**Exercise:** Count the lines containing "OBeginHarden" in the entries underneath, and state that count without anything else.

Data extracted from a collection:
(* ===== verification/WalEffects.v ===== *)
(** * What a log does to pages

    The effect of a log on a page is that of its redo images in order. Redo, started on
    pages that reflect a prefix of the log, brings every page to the effect of the
    whole log. Images of a transaction that cancel out and commute with everybody
    else's can be removed from the log without changing its effect. The second part is what
    analysis learns of a log, and the images a transaction leaves once its chain is undone. *)
From S2P Require Import Prelude Core Bytes WalRecord Checkpoint WalSink WalScan WalScanFacts Wal WalRecovery WalUndo.
From stdpp Require Import options.

Definition redo_img (p : PageId) (r : LogRecord) : option bytes :=
  if is_page_change (rec_type r) && (page_id r =? p) && negb (bool_decide (redo r = []))
  then Some (redo r) else None.

Lemma redo_img_Some p r i : redo_img p r = Some i ↔
  is_page_change (rec_type r) = true ∧ page_id r = p ∧ redo r ≠ [] ∧ i = redo r.
Proof.
  unfold redo_img. destruct (is_page_change (rec_type r)); cbn [andb]; [|naive_solver].
  destruct (N.eqb_spec (page_id r) p); cbn [andb]; [|naive_solver].
  case_bool_decide; cbn [negb]; naive_solver.
Qed.

(** ** Sorted logs split at an LSN *)
Lemma filter_all {A} (P : A → Prop) `{∀ x, Decision (P x)} l : Forall P l → filter P l = l.
Proof. induction 1 as [|x l Hx _ IH]; [done|]. by rewrite filter_cons_True, IH. Qed.

Lemma filter_none {A} (P : A → Prop) `{∀ x, Decision (P x)} l : Forall (λ x, ¬ P x) l → filter P l = [].
Proof. induction 1 as [|x l Hx _ IH]; [done|]. by rewrite filter_cons_False, IH. Qed.

Lemma filter_ext_in {A} (P Q : A → Prop) `{∀ x, Decision (P x)} `{∀ x, Decision (Q x)} (l : list A) :
  (∀ x, x ∈ l → P x ↔ Q x) → filter P l = filter Q l.
Proof.
  induction l as [|x l IH]; intros Hl; [done|]. rewrite !filter_cons, IH by (intros; apply Hl; by right).
  specialize (Hl x ltac:(by left)). repeat case_decide; tauto.
Qed.

Lemma sorted_above m (rs : list LogRecord) r : StronglySorted N.lt (lsn <$> r :: rs) → m ≤ lsn r →
  filter (λ x, m < lsn x) rs = rs ∧ filter (λ x, lsn x ≤ m) rs = [].
Proof.
  csimpl. intros Hs Hm. apply StronglySorted_inv in Hs as [_ Hf]. rewrite Forall_fmap in Hf.
  split; [apply filter_all|apply filter_none]; (eapply Forall_impl; [exact Hf|]; cbn; lia).
Qed.

Lemma sorted_split m (rs : list LogRecord) : StronglySorted N.lt (lsn <$> rs) →
  rs = filter (λ r, lsn r ≤ m) rs ++ filter (λ r, m < lsn r) rs.
Proof.
  induction rs as [|r rs IH]; [done|]. intros Hs. pose proof Hs as Hs'. csimpl in Hs'.
  apply StronglySorted_inv in Hs' as [Hs' _]. destruct (decide (lsn r ≤ m)).
  - rewrite filter_cons_True, filter_cons_False by lia. cbn. by rewrite <- IH.
  - destruct (sorted_above m rs r Hs ltac:(lia)) as [H1 H2].
    by rewrite filter_cons_False, filter_cons_True, H1, H2 by lia.
Qed.

Section effects.
Context {T : Type} `{!ApplyTarget T} `{!PagesSpec T}.

Definition effect (p : PageId) (rs : list LogRecord) (c : Content) : Content :=
  foldl patch c (omap (redo_img p) rs).

Lemma effect_app p rs rs' c : effect p (rs ++ rs') c = effect p rs' (effect p rs c).
Proof. unfold effect. by rewrite omap_app, foldl_app. Qed.

(** ** Redo *)

(** The images of a record for a page. *)
Definition images (p : PageId) (r : LogRecord) : list bytes :=
  option_list (redo_img p r) ++ option_list (undo_img p r).

Lemma in_redo_images p r i : redo_img p r = Some i → i ∈ images p r.
Proof. intros Hi. unfold images. rewrite Hi. by left. Qed.
Lemma in_undo_images p r i : undo_img p r = Some i → i ∈ images p r.
Proof. intros Hi. unfold images. rewrite Hi. apply elem_of_app. right. by left. Qed.

(** What redo does with a record: it is not below the start and newer than its page. *)
Definition replayed (start l : Lsn) (r : LogRecord) : Prop := start ≤ lsn r ∧ l < lsn r.
#[global] Instance replayed_dec start l r : Decision (replayed start l r).
Proof. unfold replayed. apply _. Defined.

(** A target from which redo catches up: the images of the log are meant for their pages,
    and those redo replays on a page complete the effect of the log on it. *)
Record on_disk (rs : list LogRecord) (start : Lsn) (c0 : PageId → Content) (t : T) : Prop := {
  od_target : target_ok t;
  od_images p r i : r ∈ rs → i ∈ images p r → image_ok p i;
  od_replay p : effect p (filter (replayed start (page_lsn p t)) rs) (content p t) = effect p rs (c0 p);
}.

(** Pages that reflect the records up to their LSN, in a log whose checkpoint skips only
    records already on their pages. *)
Lemma prefix_on_disk rs start c0 t : StronglySorted N.lt (lsn <$> rs) → target_ok t →
  (∀ p r i, r ∈ rs → i ∈ images p r → image_ok p i) →
  (∀ p, content p t = effect p (filter (λ r, lsn r ≤ page_lsn p t) rs) (c0 p)) →
  (∀ p r, r ∈ rs → is_Some (redo_img p r) → lsn r < start → lsn r ≤ page_lsn p t) →
  on_disk rs start c0 t.
Proof.
  intros Hs Ht Himg Hpre Hst. split; [done|done|]. intros p. rewrite Hpre, <- effect_app.
  rewrite (sorted_split (page_lsn p t) rs Hs) at 3. rewrite !effect_app. unfold effect. f_equal.
  assert (Hsub : ∀ r, r ∈ rs → is_Some (redo_img p r) → replayed start (page_lsn p t) r ↔ page_lsn p t < lsn r).
  { intros r Hr Hi. unfold replayed. specialize (Hst p r Hr Hi). lia. }
  clear -Hsub. induction rs as [|r rs IH]; [done|]. rewrite !filter_cons.
  specialize (IH ltac:(intros; apply Hsub; [by right|done])).
  destruct (redo_img p r) as [i|] eqn:Hi.
  - specialize (Hsub r ltac:(by left) ltac:(done)). repeat case_decide; try tauto. cbn [omap list_omap]. by rewrite Hi, IH.
  - repeat case_decide; cbn [omap list_omap]; by rewrite ?Hi, IH.
Qed.
(* ===== verification/WalRecoverySpec.v ===== *)
(** * Recovery is correct

    [recover_from_windowed] on a log left by a crash: the pages end with the effect of
    the log without its losers, the log ends with every transaction finished, and the
    outcome does not depend on the window. *)

From stdpp Require Import options.
From S2P Require Import Prelude Core Bytes WalRecord Checkpoint WalSink WalScan WalScanFacts Wal WalRecovery WalUndo WalEffects.

(** The retained log: records [rs] from offset [base] on, then [rest], which is either
    empty or a torn tail. *)
Record log_ok `{Crc32c} (img : bytes) (base : N) (rs : list LogRecord) (rest : bytes) : Prop := {
  lo_holds : holds img base rs rest;
  lo_len : blen img ≤ 2 ^ 62;
  lo_rest : rest_ok rest;
  lo_tail : rest ≠ [] → find_genuine img (base + flat_len rs + 1) = None;
  lo_start : starts_ok img (blen img) base;
}.

(** The [END] records recovery writes. *)
Fixpoint ends_from (a : N) (xs : list N) : list LogRecord :=
  match xs with
  | [] => []
  | x :: xs => let r := mkRecord a 0 x Abort 0 0 [] [] in r :: ends_from (a + N.of_nat (Rec.encoded_len r)) xs
  end.

Section isolated.
Context {T : Type} `{!ApplyTarget T} `{!PagesSpec T}.

(** What recovery relies on of the transactions of the log: an image of a loser
    commutes with the later images of others and with those of other losers; each
    loser's records form a back-chain; its undo images restore what its redo images
    changed. *)
Record isolated (rs : list LogRecord) (c0 : PageId → Content) : Prop := {
  iso_commute p r r' i j (c : Content) : r ∈ rs → r' ∈ rs → loser rs (tag r) → tag r' ≠ tag r →
    lsn r < lsn r' ∨ loser rs (tag r') → i ∈ images p r → j ∈ images p r' →
    patch (patch c i) j = patch (patch c j) i;
  iso_loser x : loser rs x → ∃ fs cs rem, backed rs x fs cs rem
    ∧ ∀ p, reversible p (effect p (filter (kept rs) rs) (c0 p)) (filter (λ r, ¬ redo_only r) fs);
}.

Lemma yields_app (E E' : list (N * bytes)) x : yields E x → yields E' x →
  (∀ i z j c, (x, i) ∈ E → (z, j) ∈ E' → z ≠ x → patch (patch c i) j = patch (patch c j) i) →
  yields (E ++ E') x.
Proof.
  induction E as [|[y i] E IH]; [done|]. intros [Hy HE] HE' Hc. cbn [app yields]. split.
  - intros -> z j c [Hz|Hz]%elem_of_app Hne; [by apply (Hy eq_refl z)|]. by eapply Hc; [left|..].
  - apply IH; [done|done|]. intros i' z j c Hi. apply Hc. by right.
Qed.
(* ===== verification/WalCrash.v ===== *)
(** * Running, crashing and recovering

    The operations of the log manager as a transition system from a fresh log, the
    bytes a crash may leave, and recovery from them: what was acknowledged survives. *)
From S2P Require Import Prelude Core Bytes WalRecord Checkpoint WalSink WalScan WalScanFacts Wal WalRecovery WalUndo WalEffects WalRecoverySpec WalTrace.
From stdpp Require Import options.



Inductive WalOp :=
  | OBegin (x : TxnId)
  | OUpdate (x : TxnId) (p : PageId) (rd un : bytes)
  | ORedoOnly (x : TxnId) (p : PageId) (rd : bytes)
  | OCommit (x : TxnId)
  | OCommitAt (x : TxnId) (ts : Timestamp)
  | OCommitNoSync (x : TxnId) (ts : Timestamp)
  | OCompensate (x : TxnId)
  | OFinishRollback (x : TxnId)
  | OAbort (x : TxnId)
  | OCheckpoint (dpt : list (PageId * Lsn))
  | OEnsureDurable (l : Lsn)
  | OFlush
  | OBeginHarden
  | OCompleteHarden (t : N).

Section crash.
Context `{Crc32c} {S : Type} `{!LogSink S} `{!LogSinkSpec S}.
Context `{!KeepsUndo S}.
#[local] Set Default Proof Using "All".
Abbreviation M := (WalManager S).

Definition exec (o : WalOp) : St M unit :=
  match o with
  | OBegin x => _ ← Wal.begin_ x; mret tt
  | OUpdate x p rd un => _ ← Wal.log_update x p rd un; mret tt
  | ORedoOnly x p rd => _ ← Wal.log_update_redo_only x p rd; mret tt
  | OCommit x => _ ← Wal.commit x; mret tt
  | OCommitAt x ts => _ ← Wal.commit_at x ts; mret tt
  | OCommitNoSync x ts => _ ← Wal.commit_at_no_sync x ts; mret tt
  | OCompensate x => _ ← Wal.compensate_next x; mret tt
  | OFinishRollback x => Wal.finish_rollback x
  | OAbort x => Wal.abort x
  | OCheckpoint dpt => _ ← Wal.checkpoint dpt; mret tt
  | OEnsureDurable l => Wal.ensure_durable l
  | OFlush => Wal.flush
  | OBeginHarden => _ ← Wal.begin_harden; mret tt
  | OCompleteHarden t => modify (Wal.complete_harden t)
  end.

(** The records of a log image, and those written so far. *)
Definition log_in (img : bytes) : list LogRecord := (λ e, to_owned e.2) <$> (log_records img HEADER_LEN).1.
Definition log_of (w : M) : list LogRecord := log_in (written w).

Definition snapshot_of (w : M) (dpt : list (PageId * Lsn)) : bytes :=
  Ckpt.encode (mkSnapshot dpt ((λ p, (p.1, last_lsn p.2)) <$> by_key (active w))).

(** What a client of the manager respects: transaction ids are not reused and zero is
    reserved, a transaction that has started to roll back logs no further change, and
    sizes fit their fields. *)
Definition legal (w : M) (o : WalOp) : Prop :=
  match o with
  | OBegin x => may_write w (log_of w) x ∧ active w !! x = None ∧ x ≤ u64_max ∧ room w 0
  | OUpdate x p rd un => may_write w (log_of w) x ∧ x ≤ u64_max ∧ p ≤ u64_max ∧ room w (length rd + length un)
  | ORedoOnly x p rd => may_write w (log_of w) x ∧ x ≤ u64_max ∧ p ≤ u64_max ∧ room w (length rd)
  | OCommit x | OCommitAt x _ | OCommitNoSync x _ => x ≤ u64_max ∧ room w 8
  | OCompensate x => x ≤ u64_max ∧ room w 0
  | OFinishRollback x | OAbort x => x ≤ u64_max ∧ room w 0
  | OCheckpoint dpt => Wal.next_lsn w + 64 ≤ 2 ^ 62 ∧ room w (length (snapshot_of w dpt))
  | OEnsureDurable _ | OFlush | OBeginHarden => True
  | OCompleteHarden t => t ≤ frontier (sink w)
  end.

(** The states of a log from its creation on. *)
Inductive reaches : M → Prop :=
  | reach_create s w : sink_ok s → image s = [] → unsynced s = [] → Wal.create s = Ok w → reaches w
  | reach_step w o w' : reaches w → legal w o → exec o w = (Ok tt, w') → reaches w'.

(** ** The records are what was logged *)
Lemma inv_holds w rs : wal_inv w rs → holds (written w) HEADER_LEN rs [].
Proof.
  intros Hi. split_and!; [by apply protocol_laid_out, Hi| |].
  - rewrite (wi_bytes _ _ Hi). unfold blen. rewrite length_app. change (length Wal.header) with 8%nat. unfold HEADER_LEN. lia.
  - rewrite (wi_bytes _ _ Hi), app_nil_r. unfold at_. by rewrite drop_app_length'.
Qed.

Lemma log_in_holds img rs rest : holds img HEADER_LEN rs rest → rest_ok rest → log_in img = rs.
Proof.
  intros Hh Hr. unfold log_in. rewrite (log_records_holds _ _ _ _ Hh Hr). cbn [fst].
  rewrite <- list_fmap_compose. rewrite <- (list_fmap_id rs) at 2. apply list_fmap_ext. intros i r _. cbn. by destruct r.
Qed.

Lemma inv_log_of w rs : wal_inv w rs → log_of w = rs.
Proof. intros Hi. eapply log_in_holds; [by apply inv_holds|by left]. Qed.

(** What an operation leaves: the log grown by some records, no less of it durable. *)
Definition kept_inv (w : M) (rs : list LogRecord) (w' : M) : Prop :=
  ∃ new, wal_inv w' (rs ++ new) ∧ blen (image (sink w)) ≤ blen (image (sink w')).

Lemma kept_same w rs w' : wal_inv w' rs → blen (image (sink w)) ≤ blen (image (sink w')) → kept_inv w rs w'.
Proof. intros Hi Hl. exists []. by rewrite app_nil_r. Qed.

Lemma kept_put w rs w' r : sink_ok (sink w) → wal_inv w' (rs ++ [r]) → sink w' = sink (put r w) → kept_inv w rs w'.
Proof. intros Hs Hi He. exists [r]. split; [done|]. by rewrite He, put_image. Qed.

Lemma kept_harden w rs w' : wal_inv w rs → Wal.harden w = (Ok tt, w') → kept_inv w rs w'.
Proof.
  intros Hi Hh. destruct (harden_inv w rs w' Hi Hh) as (Hi' & Him & _). apply kept_same; [done|].
  rewrite Him. unfold written, blen. rewrite length_app. lia.
Qed.

Lemma kept_trans w rs w1 new w2 : wal_inv w1 (rs ++ new) → blen (image (sink w)) ≤ blen (image (sink w1)) →
  kept_inv w1 (rs ++ new) w2 → kept_inv w rs w2.
Proof. intros Hi Hl (new' & Hi' & Hl'). exists (new ++ new'). rewrite app_assoc. split; [done|lia]. Qed.

(** ** Commits *)
Definition hardened {A} (a : A) : St M A := λ w,
  match Wal.harden w with
  | (Ok _, w) => (Ok a, w)
  | (Err e, w) => (Err e, w)
  | (Panic m, w) => (Panic m, w)
  end.

Definition inactive : GraphusError := Transaction "commit of inactive txn".

Lemma commit_eq x w : Wal.commit x w =
  match active w !! x with
  | None => (Err inactive, w)
  | Some _ => hardened (Wal.next_lsn w) (ended_at w x (commit_record w x []))
  end.
Proof.
  unfold Wal.commit, Wal.commit_prev_lsn, Wal.finish_commit, Wal.append_commit_record, hardened, commit_record, Wal.prev_of.
  unfold mbind, St_bind, get, lift. cbn. by destruct (active w !! x).
Qed.

Lemma commit_at_eq x ts w : Wal.commit_at x ts w =
  match active w !! x with
  | None => (Err inactive, w)
  | Some _ => hardened (Wal.next_lsn w) (ended_at w x (commit_record w x (to_le_bytes 8 ts)))
  end.
Proof.
  unfold Wal.commit_at, Wal.commit_prev_lsn, Wal.finish_commit, Wal.append_commit_record, hardened, commit_record, Wal.prev_of.
  unfold mbind, St_bind, get, lift. cbn -[to_le_bytes]. by destruct (active w !! x).
Qed.

Lemma commit_at_no_sync_eq x ts w : Wal.commit_at_no_sync x ts w =
  match active w !! x with
  | None => (Err inactive, w)
  | Some _ => (Ok (Wal.next_lsn w), ended_at w x (commit_record w x (to_le_bytes 8 ts)))
  end.
Proof.
  unfold Wal.commit_at_no_sync, Wal.commit_prev_lsn, Wal.append_commit_record, commit_record, Wal.prev_of.
  unfold mbind, St_bind, get, lift. cbn -[to_le_bytes]. by destruct (active w !! x).
Qed.

Lemma room_less w n m : (n ≤ m)%nat → room w m → room w n.
Proof. intros Hle [Hl Hn]. split; [done|]. lia. Qed.

Lemma ended_put w x r : sink (ended_at w x r) = sink (put r w).
Proof. done. Qed.

(** Ending a transaction and hardening. *)
Lemma kept_ended {A} (a b : A) w rs x r w' : wal_inv w rs → wal_inv (ended_at w x r) (rs ++ [r]) →
  hardened a (ended_at w x r) = (Ok b, w') → a = b ∧ kept_inv w rs w'
    ∧ wal_inv w' (rs ++ [r]) ∧ image (sink w') = written w ++ encode r.
Proof.
  intros Hi Hi' Hh. unfold hardened in Hh.
  destruct (Wal.harden (ended_at w x r)) as [[[]| |] w2] eqn:Hw; simplify_eq.
  destruct (harden_inv _ _ _ Hi' Hw) as (Hi2 & Him & _).
  destruct (put_spec r w (wi_sink _ _ Hi)) as (_ & Hb & _).
  assert (Hi3 : image (sink w') = written w ++ encode r) by (rewrite Him; exact Hb).
  split_and!; [done| |done|done]. exists [r]. split; [done|]. rewrite Hi3. unfold written, blen. rewrite !length_app. lia.
Qed.

(** ** Every operation keeps the invariant *)
Lemma step_commit w rs x rd w' (l : Lsn) : wal_inv w rs → x ≤ u64_max → room w (length rd) →
  match active w !! x with
  | None => (Err inactive, w)
  | Some _ => hardened (Wal.next_lsn w) (ended_at w x (commit_record w x rd))
  end = (Ok l, w') → kept_inv w rs w'.
Proof.
  intros Hi Hx Hr. destruct (active w !! x) as [st|] eqn:Hst; [|done]. intros Hh.
  by eapply (kept_ended (Wal.next_lsn w)); [|apply commit_record_inv|]; [..|exact Hh].
Qed.

Lemma step_end w rs x w' : wal_inv w rs → x ≤ u64_max → room w 0 →
  match active w !! x with
  | None => (Ok tt, w)
  | Some _ => hardened tt (ended_at w x (mkRecord (Wal.next_lsn w) 0 x Abort 0 0 [] []))
  end = (Ok tt, w') → kept_inv w rs w'.
Proof.
  intros Hi Hx Hr. destruct (active w !! x) as [st|] eqn:Hst; intros Hh.
  - by eapply (kept_ended tt); [|apply abort_record_inv|]; [..|exact Hh].
  - injection Hh as <-. by apply kept_same.
Qed.

Lemma abort_eq x w : Wal.abort x w =
  match active w !! x with
  | None => (Ok tt, w)
  | Some _ => hardened tt (ended_at w x (mkRecord (Wal.next_lsn w) 0 x Abort 0 0 [] []))
  end.
Proof.
  unfold Wal.abort, hardened. destruct (active w !! x); [|done]. unfold mbind, St_bind. rewrite append_put.
  change (put _ (Wal.set_active _ w)) with (ended_at w x (mkRecord (Wal.next_lsn w) 0 x Abort 0 0 [] [])).
  by destruct (Wal.harden _) as [[[]| |] ?].
Qed.

Lemma system_inv w rs r : wal_inv w rs → txn_id r = 0 → lsn r = Wal.next_lsn w → record_ok r →
  wal_inv (put r w) (rs ++ [r]).
Proof.
  intros Hi H0 Hl Hok. apply (inv_put w rs (active w) r); [done|done|done|by apply next_system|done|].
  destruct (active w !! txn_id r) eqn:Ha; [|by left]. rewrite H0 in Ha. by destruct (wi_active _ _ Hi 0 _ Ha).
Qed.

Lemma put_next r w rs : wal_inv w rs → wal_inv (put r w) (rs ++ [r]) →
  Wal.next_lsn (put r w) = Wal.next_lsn w + N.of_nat (Rec.encoded_len r).
Proof.
  intros Hi Hi'. rewrite (inv_next _ _ Hi'), (inv_next _ _ Hi), flat_len_app, flat_len_cons.
  change (flat_len []) with 0. lia.
Qed.

Lemma step_checkpoint w rs dpt l w' : wal_inv w rs → Wal.next_lsn w + 64 ≤ 2 ^ 62 → room w (length (snapshot_of w dpt)) →
  Wal.checkpoint dpt w = (Ok l, w') → kept_inv w rs w'.
Proof.
  intros Hi Hn Hr Hex. set (r1 := mkRecord (Wal.next_lsn w) 0 0 CheckpointBegin 0 0 [] []).
  assert (Hi1 : wal_inv (put r1 w) (rs ++ [r1])).
  { apply system_inv; [done|done|done|]. eapply (record_ok_intro w 0); cbn; try done; try lia.
    eapply room_less; [|exact Hr]. lia. }
  pose proof (put_next r1 w rs Hi Hi1) as Hnx. change (Rec.encoded_len r1) with 57%nat in Hnx.
  set (r2 := mkRecord (Wal.next_lsn (put r1 w)) 0 0 CheckpointEnd 0 0 (snapshot_of w dpt) []).
  assert (Hi2 : wal_inv (put r2 (put r1 w)) ((rs ++ [r1]) ++ [r2])).
  { apply system_inv; [done|done|done|]. eapply (record_ok_intro (put r1 w) (length (snapshot_of w dpt))); cbn [r2 lsn prev_lsn undo_next_lsn txn_id page_id redo undo length]; try done; try lia.
    split; [lia|apply Hr]. }
  assert (Hex' : hardened (Wal.next_lsn (put r1 w)) (put r2 (put r1 w)) = (Ok l, w')).
  { unfold Wal.checkpoint, mbind, St_bind, get in Hex. rewrite append_put in Hex. unfold hardened.
    change (put (stamped (Wal.next_lsn w) (Rec.new CheckpointBegin 0 0)) w) with (put r1 w) in Hex.
    rewrite append_put in Hex. change (put (stamped _ _) (put r1 w)) with (put r2 (put r1 w)) in Hex. exact Hex. }
  unfold hardened in Hex'. destruct (Wal.harden (put r2 (put r1 w))) as [[[]| |] w3] eqn:Hh; simplify_eq.
  eapply (kept_trans w rs (put r2 (put r1 w)) ([r1] ++ [r2])); [by rewrite app_assoc| |].
  - rewrite !put_image by apply Hi1 || apply Hi. done.
  - rewrite app_assoc. by apply kept_harden.
Qed.

Lemma step_begin_harden w rs j w' : wal_inv w rs → Wal.begin_harden w = (Ok j, w') → kept_inv w rs w'.
Proof.
  intros Hi. unfold Wal.begin_harden. destruct (sk_begin_harden (sink w)) as [r s'] eqn:Hb. intros [= -> <-].
  destruct (begin_harden_spec _ _ _ (wi_sink _ _ Hi) Hb) as (Hs' & Hw & _ & _ & _ & _ & Hle).
  apply kept_same; [by apply (inv_same w)|done].
Qed.

Lemma step_complete_harden w rs t : wal_inv w rs → t ≤ frontier (sink w) → kept_inv w rs (Wal.complete_harden t w).
Proof.
  intros Hi Ht. destruct (complete_harden_spec t _ (wi_sink _ _ Hi) Ht) as (Hs' & Hw & Hl & _).
  apply kept_same; [by apply (inv_same w)|]. cbn [sink Wal.complete_harden Wal.set_sink]. lia.
Qed.

Lemma step_compensate w rs x r w' : wal_inv w rs → room w 0 → Wal.compensate_next x w = (Ok r, w') → kept_inv w rs w'.
Proof.
  intros Hi [Hr _] Hex. destruct (active w !! x) as [st|] eqn:Hst.
  2:{ unfold Wal.compensate_next in Hex. rewrite Hst in Hex. injection Hex as _ <-. by apply kept_same. }
  destruct (decide (undo_chain st = [])) as [Hnil|Hne].
  { unfold Wal.compensate_next in Hex. rewrite Hst, Hnil in Hex. injection Hex as _ <-. by apply kept_same. }
  destruct (compensate_inv w rs x st Hi Hst Hne) as (u & rest & w1 & _ & _ & _ & He & _ & Hsk & Hi').
  rewrite He in Hex. injection Hex as _ <-. exists [clr_at (Wal.next_lsn w) u]. split; [auto|]. by rewrite Hsk, put_image by apply Hi.
Qed.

**Your solution:** 3